Она бросает на письменный стол номер «Геттёр Модерн». На обложке набрано большими красными буквами: «БОЛЬШОЙ СЕКРЕТ». Ниже почти так же крупно: «ЭКСКЛЮЗИВ О СМЕРТИ ЦИКЛОПА».
Исидор удивленно поднимает на нее глаза.
– Вы уговорили Тенардье? Не думал, что получится, браво, Лукреция!
Он хватает журнал и рассматривает обложку. Последние секунды Дариуса в зале «Олимпия»: он приветствует публику, приподнимая повязку и показывая сердечко в пустой глазнице.
– Кто мог подумать, что этот жест – кульминация расследования? Все сочувствовали его физическому изъяну, а это было доказательством его преступления. Даже сердечко намекало, возможно, на его роман с Катрин Скалезе. Все было в его глазу и у нас на глазах с самого начала. Вот это анекдот так анекдот!
Он открывает статью. В ней фотография могилы юмориста и заголовок белыми буквами на черном фоне: «ИСЧЕЗНОВЕНИЕ ДАРИУСА ВОЗНЯКА. НАШ УБОЙНЫЙ ДОКУМЕНТ. Эксклюзивное расследование Кристианы ТЕНАРДЬЕ, репортер – Флоран ПЕЛЛЕГРИНИ».
Лукреция Немрод опережает Исидора, открывшего было рот:
– Таково было жесткое условие публикации статьи. Кристиане Тенардье требовалось восстановить репутацию: все давно смеются, что она за всю жизнь не написала ни строчки.

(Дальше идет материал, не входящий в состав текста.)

(* ===== verification/BulkWitness.v ===== *)
(** Concrete broadcasts.

    The workspace of ScheduledWitness.v: its job j1 with the leaf r2, and a second
    broadcast that the user creates.  The lemmas apply the theorems about broadcasts. *)

From S2P Require Import Prelude Js TenantDb Exec Steady Workflow Cases SendAccess LifecycleWitness Calendar Media Outbound Bulk Scheduled Around ScheduledMoves ScheduledRuns ScheduledSpec BulkJobs BulkAudience BulkCreate BulkProgress BulkPacing ScheduledWitness.

#[local] Existing Instance Calendar.utc_days.

Lemma sched2_jobs : keyed_jobs (tb sched2).
Proof. vm_compute. reflexivity. Qed.

Lemma cancel_job_spec_witness :
  ∃ r s', cancelBulkJob "co" "j1" None "u1" sched2 = (Ok r, s')
    ∧ ((r = mkCancel false 0 0 ∧ tb s' = tb sched2 ∧ ∀ j, j ∈ t_jobs (tb sched2) → j.(bj_id) = "j1" → live_job j = false)
       ∨ (r.(cn_didCancel) = true ∧ canceled_job "j1" "u1" (tb sched2) r (tb s'))).
Proof. exact (cancel_job_spec "co" "j1" None "u1" sched2 sched2_jobs sched2_keyed). Defined.

Lemma reschedule_job_spec_witness :
  ∃ r s', rescheduleBulkJob "j1" 9000 sched2 = (Ok r, s')
    ∧ ((∃ j, movable_job "j1" (tb sched2) j ∧ rescheduled "j1" 9000 (tb sched2) j r (tb s'))
       ∨ (r = mkReschedule false None None 0 ∧ tb s' = tb sched2 ∧ ∀ j, ¬ movable_job "j1" (tb sched2) j)).
Proof. exact (reschedule_job_spec "j1" 9000 sched2 sched2_jobs sched2_keyed). Defined.

Lemma progress_map_spec_witness :
  ∃ m s', getBulkJobProgressMap ["j1"; "j2"] sched2 = (Ok m, s') ∧ tb s' = tb sched2
    ∧ (∀ jobId, jobId ∈ ["j1"; "j2"] → ∀ s1, tb s1 = tb sched2 →
       ∃ s1', getBulkJobProgress jobId s1 = (Ok (default no_progress (m !! jobId)), s1') ∧ tb s1' = tb sched2)
    ∧ ∀ jobId, jobId ∉ ["j1"; "j2"] → m !! jobId = None.
Proof. exact (progress_map_spec ["j1"; "j2"] sched2 sched2_jobs). Defined.

(** A dispatcher holds r2 when the user cancels j1; the send then fails. *)
Definition flying : db := (run_demo [ClaimLeaf (λ _, false) "w1" 1000 2000] sched2).2.
Definition flying_leaf : scheduled_row := default (demo_schedule "r2" None) (t_scheduled (tb flying) !! 1).
Definition canceled_flying : result CancelBulkJobResult * db := cancelBulkJob "co" "j1" None "u1" flying.
Definition failed_flying : result bool * db :=
  recordDispatchFailure driver quiet_broadcast "co" flying_leaf 2000 (OtherError "offline") canceled_flying.2.

Lemma flying_keyed : keyed_jobs (tb flying) ∧ keyed_schedules (tb flying).
Proof. vm_compute. split; reflexivity. Qed.
Lemma flying_rows : t_scheduled (tb flying) = [demo_schedule "r1" None; flying_leaf].
Proof. vm_compute. reflexivity. Qed.
Lemma flying_in : flying_leaf ∈ t_scheduled (tb flying).
Proof. rewrite flying_rows. right. left. Qed.
Lemma canceled_flying_eq : cancelBulkJob "co" "j1" None "u1" flying = (Ok (mkCancel true 0 1), canceled_flying.2).
Proof. vm_compute. reflexivity. Qed.
Lemma failed_flying_eq :
  recordDispatchFailure driver quiet_broadcast "co" flying_leaf 2000 (OtherError "offline") canceled_flying.2
  = (failed_flying.1, failed_flying.2).
Proof. unfold failed_flying. by destruct (recordDispatchFailure _ _ _ _ _ _ _). Qed.
Lemma flying_facts :
  of_job "j1" flying_leaf = true ∧ fenced flying_leaf.(sm_id) 2000 flying_leaf = true
  ∧ (0 ≤ flying_leaf.(sm_attempts) < 9)%Z.
Proof. vm_compute. by split_and!. Qed.

Lemma canceled_leaf_requeued_witness :
  (∃ r', r' ∈ t_scheduled (tb failed_flying.2) ∧ snapshot r' = snapshot flying_leaf ∧ r'.(sm_status) = scheduled
     ∧ ∀ now, (r'.(sm_next_attempt_at) ≤ now)%Z → is_leaf r' && due now r' = true)
  ∧ ∀ j, j ∈ t_jobs (tb failed_flying.2) → j.(bj_id) = "j1" → j.(bj_status) = job_canceled.
Proof.
  exact (canceled_leaf_requeued driver quiet_broadcast "co" "j1" None "u1" flying_leaf 2000 (OtherError "offline")
    flying flying_leaf (mkCancel true 0 1) canceled_flying.2 failed_flying.1 failed_flying.2
    quiet_broadcast_reads (proj1 flying_keyed) (proj2 flying_keyed) flying_in (proj1 flying_facts) (proj1 (proj2 flying_facts))
    canceled_flying_eq eq_refl eq_refl (proj2 (proj2 flying_facts)) failed_flying_eq).
Defined.

(** The next dispatcher sends the leaf of the canceled job. *)
Lemma canceled_job_still_sends :
  (run_demo [ClaimLeaf (λ _, false) "w1" 99999999 100000000; Send (demo_schedule "r2" (Some "j1")) 100000000]
     failed_flying.2).1.*1 = ["r2"].
Proof. vm_compute. reflexivity. Qed.

(** A broadcast to c1, confirmed with the hash of its preview. *)
Definition news : CreateBulkJobParams :=
  mkCreateParams "co" (js "news") (mkAudience [] ["c1"] None) (js "hi {{name}}") "text" None None None 5000
    "hash" "key2" "u1".
Definition created_run : result CreateBulkJobResult * db := createBulkJob no_hash demo_config news sched2.
Definition created_result : CreateBulkJobResult :=
  match created_run.1 with Ok r => r | Throw _ => mkCreateResult demo_job false end.

Lemma created_run_eq :
  createBulkJob no_hash demo_config news sched2 = (Ok created_result, created_run.2) ∧ created_result.(cr_created) = true.
Proof. vm_compute. split; reflexivity. Qed.

Lemma create_job_idempotent_witness :
  ∃ s3, createBulkJob no_hash demo_config news created_run.2 = (Ok (mkCreateResult created_result.(cr_job) false), s3)
    ∧ tb s3 = tb created_run.2.
Proof.
  exact (create_job_idempotent no_hash demo_config news sched2 created_result created_run.2 created_run.2
    (proj1 created_run_eq) (proj2 created_run_eq) eq_refl).
Defined.
(* ===== verification/OutboxWitness.v ===== *)
(** Concrete runs of the command outbox: two messages to one customer and one to another. *)

From S2P Require Import Prelude Js TenantDb Exec Steady Workflow LifecycleWitness Media Outbound CommandOutbox OutboxSpec.

Definition quiet_failure (i : string) (p : command_payload) : M unit := mret tt.
Lemma quiet_failure_reads i p : reads (quiet_failure i p).
Proof. by intros s. Qed.
Definition no_message (e : err) : jsstring := [].

Definition text_to (to : jsstring) (m : string) : command_payload :=
  SendMessage (mkSendCommand m "ws1" to "text" (js "hi") None None "u1" None None).

Definition out0 : db := mkDb no_tables 0 0 0 0.
Definition out_row (i : string) (p : command_payload) (now : Z) : command_row :=
  mkCommand i "subject" p command_pending 0 now None now None.
Definition row0 : command_row := out_row "i0" (text_to (js "a") "pending_1") 1000000.
Definition row1 : command_row := out_row "i1" (text_to (js "a") "pending_2") 1001000.

(** The second message to a customer waits for the first. *)
Definition out_ops : list outbox_op :=
  [Accept "subject" row0.(cm_payload); Accept "subject" row1.(cm_payload);
   Accept "subject" (text_to (js "b") "pending_3");
   Claim (λ _, false); Renew row0 31004000; Renew row1 31004000; Published row0 31005000;
   Claim (λ _, false); Renew row1 31009000].

Lemma out_log :
  cm_id <$> (outbox_run quiet_failure no_message out_ops out0).1 = ["i0"; "i1"].
Proof. vm_compute. reflexivity. Qed.

Lemma accepted_later_check l l' :
  forallb (λ r, forallb (λ x, (x.(cm_created_at) <? r.(cm_created_at))%Z) l) (drop (length l) l') = true →
  accepted_later l l'.
Proof.
  intros Hf r Hr x Hx. rewrite forallb_forall in Hf. apply list_elem_of_In in Hr, Hx.
  specialize (Hf r Hr). rewrite forallb_forall in Hf. by apply Z.ltb_lt, Hf.
Qed.

Lemma out_forward : clock_forward quiet_failure no_message out_ops out0.
Proof.
  unfold out_ops. cbn [clock_forward]. cbv zeta.
  repeat (split; [apply accepted_later_check; vm_compute; reflexivity|]). exact I.
Qed.

Lemma outbox_in_order_witness :
  StronglySorted in_order (outbox_run quiet_failure no_message out_ops out0).1.
Proof.
  apply (outbox_in_order quiet_failure no_message quiet_failure_reads out_ops out0); [reflexivity| |apply out_forward].
  intros r Hr. by apply not_elem_of_nil in Hr.
Defined.

(** The claimed first message, whose tenth attempt the broker refuses. *)
Definition out1 : db := (outbox_run quiet_failure no_message (take 4 out_ops) out0).2.
Definition refusing (i : string) : option err := Some (OtherError "no stream").
Definition tired : command_row := cm_update row0 command_pending 9 1000000 None None.

Lemma out1_keyed : keyed_commands (tb out1).
Proof. vm_compute. reflexivity. Qed.

Lemma outbox_dispatch_spec_witness :
  let '(res, s') := dispatch_command (broker refusing) quiet_failure no_message tired 31004000 out1 in
  (∀ r, r ∈ t_commands (tb out1) → leased tired.(cm_id) 31004000 r = true →
     dispatched tired r (refusing tired.(cm_id)) (tb out1) (tb s'))
  ∧ ((∀ r, r ∈ t_commands (tb out1) → leased tired.(cm_id) 31004000 r = false) → res = Ok tt ∧ tb s' = tb out1).
Proof.
  pose proof (outbox_dispatch_spec refusing quiet_failure no_message quiet_failure_reads tired 31004000 out1
    out1_keyed ltac:(done)) as Hw. exact Hw.
Defined.
(** Rounding a mantissa of at least 53 bits that comes with a location. *)
Lemma round_aux_any (P : positive) (ex : Z) (l : location) :
  53 <= Zpos (digits2_pos P) ->
  -1074 <= ex + (Zpos (digits2_pos P) - 53) ->
  ex + (Zpos (digits2_pos P) - 53) + 1 <= 971 ->
  exists m3 e3,
    binary_round_aux prec emax false (Zpos P) ex l = S754_finite false m3 e3
    /\ 2 ^ 52 <= Zpos m3 < 2 ^ 53
    /\ ((e3 = ex + (Zpos (digits2_pos P) - 53)
         /\ Zpos P / 2 ^ (Zpos (digits2_pos P) - 53) <= Zpos m3
            <= Zpos P / 2 ^ (Zpos (digits2_pos P) - 53) + 1)
        \/ (e3 = ex + (Zpos (digits2_pos P) - 53) + 1 /\ Zpos m3 = 2 ^ 52
            /\ Zpos P / 2 ^ (Zpos (digits2_pos P) - 53) = 2 ^ 53 - 1)).
Proof.
  pose proof (digits2_range P) as HP.
  set (d := Zpos (digits2_pos P)) in *. intros Hd Hlo Hhi.
  set (q := d - 53) in *.
  assert (0 <= q) as Hq by (unfold q; lia).
  assert (0 < 2 ^ q) as Hpow by (apply Z.pow_pos_nonneg; lia).
  assert (2 ^ (d - 1) = 2 ^ 52 * 2 ^ q) as Hlow.
  { rewrite <-Z.pow_add_r by lia. f_equal. unfold q. lia. }
  assert (2 ^ d = 2 ^ 53 * 2 ^ q) as Hupp.
  { rewrite <-Z.pow_add_r by lia. f_equal. unfold q. lia. }
  unfold binary_round_aux.
  assert (exists mrs,
            shr_fexp prec emax (Zpos P) ex l = (mrs, ex + q)
            /\ shr_m mrs = Zpos P / 2 ^ q) as (mrs & -> & Hm1).
  { unfold shr_fexp. cbn [Zdigits2]. fold d.
    rewrite fexp_normal by (unfold q in *; lia).
    replace (d + ex - 53 - ex) with q by (unfold q; lia).
    destruct q as [|q'|q'] eqn:Hq'; [| |lia].
    - exists (shr_record_of_loc (Zpos P) l). cbn [shr]. rewrite Z.add_0_r.
      split; [reflexivity|]. rewrite shr_m_of_loc, Z.pow_0_r, Z.div_1_r. reflexivity.
    - eexists. cbn [shr]. split; [reflexivity|].
      destruct (iter_shr_1_m q' (shr_record_of_loc (Zpos P) l)) as [Hm _].
      { rewrite shr_m_of_loc. lia. }
      rewrite Hm, shr_m_of_loc. reflexivity. }
  assert (2 ^ 52 <= shr_m mrs < 2 ^ 53) as Hm1range.
  { rewrite Hm1. split.
    - apply Z.div_le_lower_bound; lia.
    - apply Z.div_lt_upper_bound; lia. }
  pose proof (round_nearest_even_range (shr_m mrs) (loc_of_shr_record mrs)) as Hm2.
  set (m2 := round_nearest_even (shr_m mrs) (loc_of_shr_record mrs)) in *.
  destruct m2 as [|p2|p2] eqn:Hp2; try lia.
  destruct (Z.eq_dec (Zpos p2) (2 ^ 53)) as [Hcarry|Hnocarry].
  - exists (4503599627370496%positive), (ex + q + 1).
    split; [|split; [split; [discriminate|reflexivity]|right; rewrite <-Hm1; lia]].
    change (2 ^ 53) with 9007199254740992 in Hcarry. injection Hcarry as ->.
    unfold shr_fexp. cbn [Zdigits2 shr_record_of_loc].
    change (Zpos (digits2_pos 9007199254740992)) with 54.
    rewrite fexp_normal by lia.
    replace (54 + (ex + q) - 53 - (ex + q)) with 1 by lia.
    cbn [shr SpecFloat.iter_pos shr_1 shr_m].
    replace (ex + q + 1 <=? emax - prec) with true; [reflexivity|].
    symmetry. apply Z.leb_le. unfold emax, prec. lia.
  - exists p2, (ex + q).
    split; [|split; [lia|left; rewrite <-Hm1; lia]].
    unfold shr_fexp. cbn [Zdigits2 shr_record_of_loc].
    rewrite (digits2_of_range p2 52) by lia.
    rewrite fexp_normal by lia.
    replace (52 + 1 + (ex + q) - 53 - (ex + q)) with 0 by lia.
    cbn [shr shr_m].
    replace (ex + q <=? emax - prec) with true; [reflexivity|].
    symmetry. apply Z.leb_le. unfold emax, prec. lia.
Qed.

– А Флоран Пеллегрини при чем? Он, что ли, автор статьи?
– Нет, я. Но эта Тенардье сказала, что под всеми серьезными криминальными расследованиями публика привыкла видеть подпись Флорана Пеллегрини. По ее выражению, «это залог достоверности».
– Понятно.
– Я упомянута в конце статьи.
Исидор замечает, что к двум подписям внизу страницы добавлено мелким курсивом, да еще в скобках: «Сбор материала: Лукреция Немрод».
– Это лучше, чем ничего. Там тридцать один лист, и мне в кои-то веки заплатили правильно. Даже очень правильно. Мне повысили ставку: теперь мне платят пятьдесят евро за лист.
Исидор молчит. Он быстро читает начало статьи.
– Это еще не все. Тенардье согласилась погасить все расходы: на рестораны, отели, бензин.
Ему не передается ее энтузиазм.
– Для главной статьи номера это минимум, – бросает он.
Лукреция продолжает:
– Кристиана Тенардье меня поздравила. Сказала даже, что подумает о моем переводе в штат. Пообещала поговорить об этом с руководством.
Научный журналист переворачивает страницу и спотыкается о подзаголовок: «ДАРИУС УМЕР ОТ СМЕХА НА СЦЕНЕ, КАК ВЕЛИКИЙ МОЛЬЕР В «МНИМОМ БОЛЬНОМ»».
– Это вы придумали?
– Нет, Пеллегрини.
– Ясно. Великие артисты умирают на сцене, в разгар спектакля. Страдают, видите ли, жертвуя собой ради чужого развлечения. Какое геройство! Удачный поворот.
Он смеется надо мной! Он не слышал обещание Тенардье. Или думает, что она обманет. Почему ему обязательно надо все испортить?
Лукреция в раздражении пытается отнять у него журнал.
– Напрасно я пришла. Знала, что лучше не надо. Дальше вам лучше не читать.
– Наоборот, мне делается все интереснее.
– Нет, я сама вам расскажу. 1) Дариус горел на работе. 2) Ему удалось примирить поколения смехом. 3) Он искал и поощрял молодые таланты. 4) Он не следил за своим здоровьем, слишком был поглощен своей миссией – делать добро современникам. 5) Он искал абсолютную шутку, доходя в своей профессиональной требовательности до маниакальности. 6) Вероятно, из-за этой чрезмерной требовательности и поиска совершенства он и умер на сцене.